Des mesures d'isotopes cosmogéniques 10Be et 26Al ont été effectuées sur des granites et des gneiss d’inselberg (reliefs résiduels), dans le centre du désert du Namib (Cockburn et al., 1999; Cockburn et al., 2000; Bierman & Caffee, 2001). Le taux de dénudation moyen, estimé à partir de ces mesures, est de 5,1 m/Ma. Il a été calculé pour les 100 000 dernières années, sur la plaine côtière et les reliefs de Namibie (Cockburn et al., 1999; Cockburn et al., 2000), ces taux variant entre 1 et 16 m/Ma (Bierman & Caffee, 2001). Ces résultats indiquent une assez faible érosion du désert du Namib, de l’escarpement, et des reliefs namibiens au cours du Pléistocène, ce qui a permis d’envisager pour certains auteurs une stabilité du paysage au cours des derniers millions d’années (Bierman & Caffee, 2001).

Cockburn et al. (Cockburn et al., 2000) estiment que la dénudation de la région a atteint 50 mètres au cours des 10 derniers millions d’années, et plus de 300 mètres au Cénozoïque. Ces estimations sont compatibles avec les données de traces de fission sur apatite, qui suggèrent que la majeure partie des 3 à 5 km dénudés a eu lieu au Crétacé supérieur (Brown et al., 2000). La dénudation depuis le Cénozoïque a donc été plus faible.

Des études complémentaires ont été réalisées en Namibie à l’aide de datation de terrasses fluviatiles et de l’incision de rivières, par la méthode des isotopes cosmogéniques 21Ne (Van der Wateren & Dunai, 2001). Ces études montrent des taux de dénudation de 0,5 à 1 mètre par million

d’année, au cours des 5 derniers Ma, ce qui confirme les faibles taux d’érosion déduits dans les travaux précédents, pour les périodes très récentes. Pour Van der Wateren, des périodes de plus ou moins faibles taux d’érosion semblent être entrecoupées de courtes périodes de dénudation rapide (Van der Wateren & Dunai, 2001). Ceci expliquerait la variabilité du taux de dénudation mesuré selon l'intervalle de temps considéré.

Cette méthode, également utilisée en Antarctique, a permis de suggérer à partir des dénudations mesurées, une surrection des montagnes transantarctiques au Pliocène supérieur et au Pléistocène (Van der Wateren & Cloetingh, 1999; Van der Wateren et al., 1999).

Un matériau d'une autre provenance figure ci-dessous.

(* ===== verification/Prelude.v ===== *)
(** * Verification of the low-latency matching engine

    The program (src/mvp) is a limit order matching engine with a FIX gateway,
    a market data feed, a backtester, transport drivers and clock
    synchronisation.

    - [ObjectPool] (src/mvp/src/pool.h) hands out nodes from one slab.
    - [OrderBook] (order_book.h, order_book.cpp) keeps two price maps of
      intrusive FIFO levels whose nodes live in the pool, and an index from
      order id to node.  A placement matches against the other side and rests
      its remainder; a cancel unlinks a node.
    - [Engine] (engine.h, engine.cpp) wraps the book and keeps the trades of
      the last placement.
    - [SpscRing] (spsc_ring.h) is the lock-free queue between two threads.
    - [Portfolio], [StrategyContext], [Strategy] (backtest/) and the
      strategies [MarketMaker] and [MACross] (strategies/) trade on the engine;
      [Replay] plays a tick stream into it and calls them.
    - The FIX codec (fix/parser.h, parser.cpp) frames, parses and builds
      messages; [Gateway] (fix/gateway.h, gateway.cpp) turns them into engine
      calls and execution reports and publishes the top of book through
      [Feed] (md/feed.h, feed.cpp).
    - The drivers (core/, dpdk/, fpga/, iouring/) start, stop and poll a
      transport behind one interface; a factory chooses the best available.
    - [PtpClient] and the oracle (ptp/) estimate the offset of a master clock;
      time/rdtsc.h converts cycle counts to nanoseconds, core/affinity.h pins
      threads.
    - The programs in bench/ generate tapes, backtest the strategies on them,
      and measure the engine.

    ** How the code is represented

    - A function that can go wrong returns [option]; [None] is undefined
      behaviour: a null, dangling or mistyped pointer, a signed overflow, an
      out-of-range cast, a read past a buffer, or a loop that has not finished
      within its fuel.  A theorem whose conclusion is [Some] excludes them all.
    - [uint64_t] and [size_t] are [Z] reduced by [u64]; [int64_t] is [Z] checked
      by [i64].  [double] is binary64 of the Standard Library's [SpecFloat].
    - A pointer into the pool's slab is a slot index, with [None] as null; the
      union in a slot keeps its active member, so that using a freed node is
      [None].
    - An exception is a value of [Outcome]; results of system calls, clock
      readings and the DPDK library are arguments of the functions that use
      them.
    - [std::map] is its list of entries in iteration order, under the
      comparator of the side; [std::unordered_map] is a [gmap]; strings and
      string views are lists of bytes.
    - Objects shared through pointers ([Portfolio], contexts, the routing
      table) live in one store that the operations thread.

    ** Fuel

    A walk along a level is given the capacity of the pool and the matching
    loops one more: a step that continues has passed or consumed a live node,
    of which there are at most as many as slots.  [drain] is given the length
    of the receive buffer plus one: a frame is never empty; the loop without a
    bound is [drain_eval], which has an outcome only when it ends, and the
    worker's [drain_c] tells its bound ([OutOfFuel]) from undefined behaviour.
    [parse_frame] has one step per byte, and the send loop one step per byte of
    the message: each positive [send] shortens it.  Decimal printing is given
    20 digits, which hold every [uint64_t].  In each case a theorem states that the result is
    there with the fuel the model uses (C1, C16, C26, [parse_frame_total],
    [digits_spec]).  The DPDK poll loop has one iteration more than its budget:
    each one that continues has received a packet ([dpdk_poll_budget]).  The
    tick generator is given a list of draws; it ends when enough of them are
    not cancels (C34).  That the noise of a draw is at most 8, twenty times its
    standard deviation, is an assumption of the theorems that need it: the
    distribution itself has no bound.

    ** The files

    - [Prelude] (this file): machine integers, the tactics and hint databases,
      lemmas on lists and options that the components share.
    - [Pool], [PoolProps]: pool.h; the free list, acquire and release, and a
      step relation of clients whose invariant is that held and free slots
      partition the slab.
    - [OrderedMap]: the price maps.
    - [Level]: order nodes and the doubly linked FIFO of a level, with the
      list-segment predicate that describes it.
    - [OrderBook]: the book at pointer level, with [place_limit],
      [match_against], [cancel], the queries and the destructor.
    - [BookSpec]: the abstract specification [ABook]: each side is one list in
      execution order.  Price-time priority, conservation of quantity and the
      uncrossed invariant are proved here of the specification.
    - [BookMatch], [BookSide], [BookRefine], [BookQuery], [BookRun]: the
      pointer-level book refines [ABook]; respectively the matching loops, the
      edits of one side, placements and cancels, the queries and destructor,
      and sequences of operations from an empty book.
    - [BookProps]: what the book promises, stated of the pointer-level
      functions.  [Flow]: bounds on prices and depth under which the queries
      of the book do not overflow.
    - [Engine]: engine.h, and the class [MatchingEngine] with the laws that the
      gateway, the strategies and the replayer rely on; [Engine] is an instance.
    - [SpscRing], [SpscConc], [SpscProps]: the ring, one call at a time (it
      refines a bounded queue, across the wrap-around of the indices), and with
      a producer and a consumer interleaved action by action under
      release/acquire ordering, with vector clocks that detect data races.
    - [Portfolio], [PortfolioProps]: fills, average cost and PnL, with a
      specification of a fill over the integers, an accounting identity up to
      the rounding of the average cost, and bounds that exclude overflow.
    - [Strategy], [StrategyProps]: contexts, the routing table and the delivery
      of fills to taker and maker.
    - [Ticks], [Strategies], [MovingAverage]: ticks, the top of book, the two
      strategies, and the rolling windows of [MACross] against averages
      recomputed from the history.
    - [Replay], [ReplayProps]: the replay loop and its specification, a run of
      the tape on [ABook].
    - [Exposure], [Holdings], [Trading]: the exposure of a strategy, the positions
      of all of them together, and bounds under which their calls are defined;
      replays with any mix of strategies.
    - [Decimal], [Float64], [FloatBounds], [FloatRange]: the integer and
      floating-point conversions of the standard library, rounding bounds, and
      intervals of doubles of either sign.
    - [FixParser], [FixProps]: the codec; building, framing and parsing round
      trip, framing of streams, exactly which frames are accepted.
    - [Scanf], [Text], [TickFile]: [sscanf]; [strtoull], [atoi] and words; the
      CSV and binary tick files.
    - [Pacing]: the pacing of real-time replay.
    - [GenTicks], [Backtest], [Bench]: what the programs in bench/ compute,
      with what they draw at random and the clock readings as arguments.
    - [Programs]: these programs and the PTP oracle from the command line to
      the printed text.
    - [Clock], [Affinity]: time/rdtsc.h and core/affinity.h.
    - [Feed], [Gateway], [GatewayProps], [GatewayStream], [GatewayOrder]: the
      feed's datagrams, sessions and protocol handlers of one session at a time,
      the received stream cut into chunks in different ways, and a new order
      from the message to the reports on the wire.
    - [GatewayThreads], [GatewayConc]: the handlers as programs over the
      operations on shared state, the system that interleaves them with the
      acceptor and [stop], and its theorems: what a thread does alone, which
      operations the mutex guards, how far interleavings are atomic.
    - [GatewayFinish]: the sessions end under every schedule.
    - [GatewayLife]: sockets and threads of the gateway and of the feed.
    - [GatewayStop], [GatewayStopProps]: [stop] beside an acceptor and workers
      that may be blocked in system calls, with descriptors and sockets.
    - [Uring]: the io_uring gateway, which delegates to the gateway.
    - [Ptp]: the client's backends, its exchange with the oracle, the estimate
      and the average.  [PtpSync]: the thread that averages, access by access,
      beside the callers that read.
    - [Driver], [DriverProps], [DriverConfig]: the drivers as instances of a
      class of operations with laws, their counters and the factory; what the
      factory's settings become in each driver and in its description.
    - [Node]: the software driver over its running gateway: calls on the driver
      interleaved with the sessions, through stops and new starts.
    - [Endpoints]: the configurations of the parts that own a socket and the
      addresses they give to the system.
    - [UnitTests]: the scenarios of src/mvp/test that need no socket, evaluated.

    ** What the theorems show

    - Book (C1, C2, C3, C9, C10, C11, C24, C25, C26): from any represented book
      placements and cancels are defined and do what the specification does;
      trades are made in price-time order, at the resting price, and for
      exactly the quantity available within the limit; what remains rests last at
      its price; the book is never crossed; destruction returns every node.
      C25 shows what happens when the pool is exhausted.
    - Pool (C27): no slot is handed out twice, and slots run out exactly when
      all are held.
    - Ring (C4, C5, C28, C29): no data race, values are popped in the order
      pushed and each once, a call takes a bounded number of its own steps, and
      sequential calls are those of a bounded queue.
    - Codec (C12, C13): round trip, framing of streams, accepted frames.
    - Gateway, one session (C6, C14, C15, C16, C39): an order end to end, no
      engine access before logon, independence of how the stream is cut,
      termination, and inputs that reach undefined behaviour.
    - Gateway, all sessions (C7, C8, C17, C18, C40): an operation on
      the engine is a step that does not look at the mutex, so that a handler
      without the lock could be told from one with it: whoever is at such an
      operation holds the lock, also over restarts of the gateway; critical
      sections are atomic, the engine is that of the calls in order, and under
      any schedule the sessions of connections that end come to their end; a
      [stop] returns whatever the peers do, for [shutdown] wakes what is blocked;
      the feed, outside the lock, can repeat a sequence number.  A thread alone
      does what the sequential handlers do ([session_thread_sequential]), the
      execution ids are 1, 2, 3, ... ([exec_ids_unique]), and calls made in
      sequence close each descriptor once ([gateway_descriptors]).
    - Backtester (C19, C20, C23, C30, C37, C21): accounting, routing of fills,
      the tape and its files, the averages a strategy acts on, and the
      inventory of market makers over a whole replay.
    - Programs (C22, C34, C35, C36): generated tapes are well formed; the
      backtester returns on any bounded tape and runs what the generator wrote to
      the end, each line and the mark as the run leaves them; the benchmark places
      what it was asked to and prints the elements at the ranks of its percentiles.
    - Clocks and drivers (C31, C32, C33, C38): the error of the
      master clock that callers read beside the synchronisation thread, from the
      datagrams of both programs to the average; that a stopped thread exits
      ([sync_stops]); the error of the tick conversion; the life cycle and the
      budget of the drivers; what a driver reports of its gateway while sessions
      run.

    ** What is not modelled

    Of the io_uring gateway, the ring and the buffers that its code declares
    and does not use; inline assembly that reads the cycle counter, whose
    readings are arguments; the random engines and their distributions, whose
    draws are arguments; the buffering of the standard output.  The results of
    system calls ([send], [sendto], [accept], [recv], ...) are arguments or
    choices of the environment.  Memory ordering is modelled for the ring and
    for the counters of the PTP client; the gateway's threads interleave one
    access at a time.
    In [GatewayThreads] what a connection delivers, up to its end or to the end of
    the execution looked at, is chosen when it is accepted, a read never blocks
    for ever, [accept] may fail at any moment and a send that fails has a result:
    theorems on the states reached hold of more executions than the program
    has, and a session's end is that of a connection that ends.  [GatewayStop]
    has blocking calls and SIGPIPE, and for it a handler is the messages it
    sends.  The sign of a NaN is not represented.

    ** Next

    The handlers of [GatewayThreads] inside [GatewayStop], so that the bytes a
    worker sends and the state of its socket are one system. *)

From stdpp Require Export prelude strings list gmap fin_maps sorting.
From Stdlib Require Export ZArith Lia.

Il est à noter que cette méthode ne peut être appliquée que pour des périodes récentes, inférieures à quelques millions d’années. Il est donc très difficile de transposer les faibles taux de dénudation obtenus sur la marge ouest-africaine, à la totalité des temps géologiques postérieurs au breakup. Néanmoins, la dénudation révélée par les deux précédentes méthodes (traces de fission et isotopes cosmogéniques) existe et pourrait indiquer un soulèvement, qui serait alors moins important actuellement que dans les stades qui ont suivi le rifting.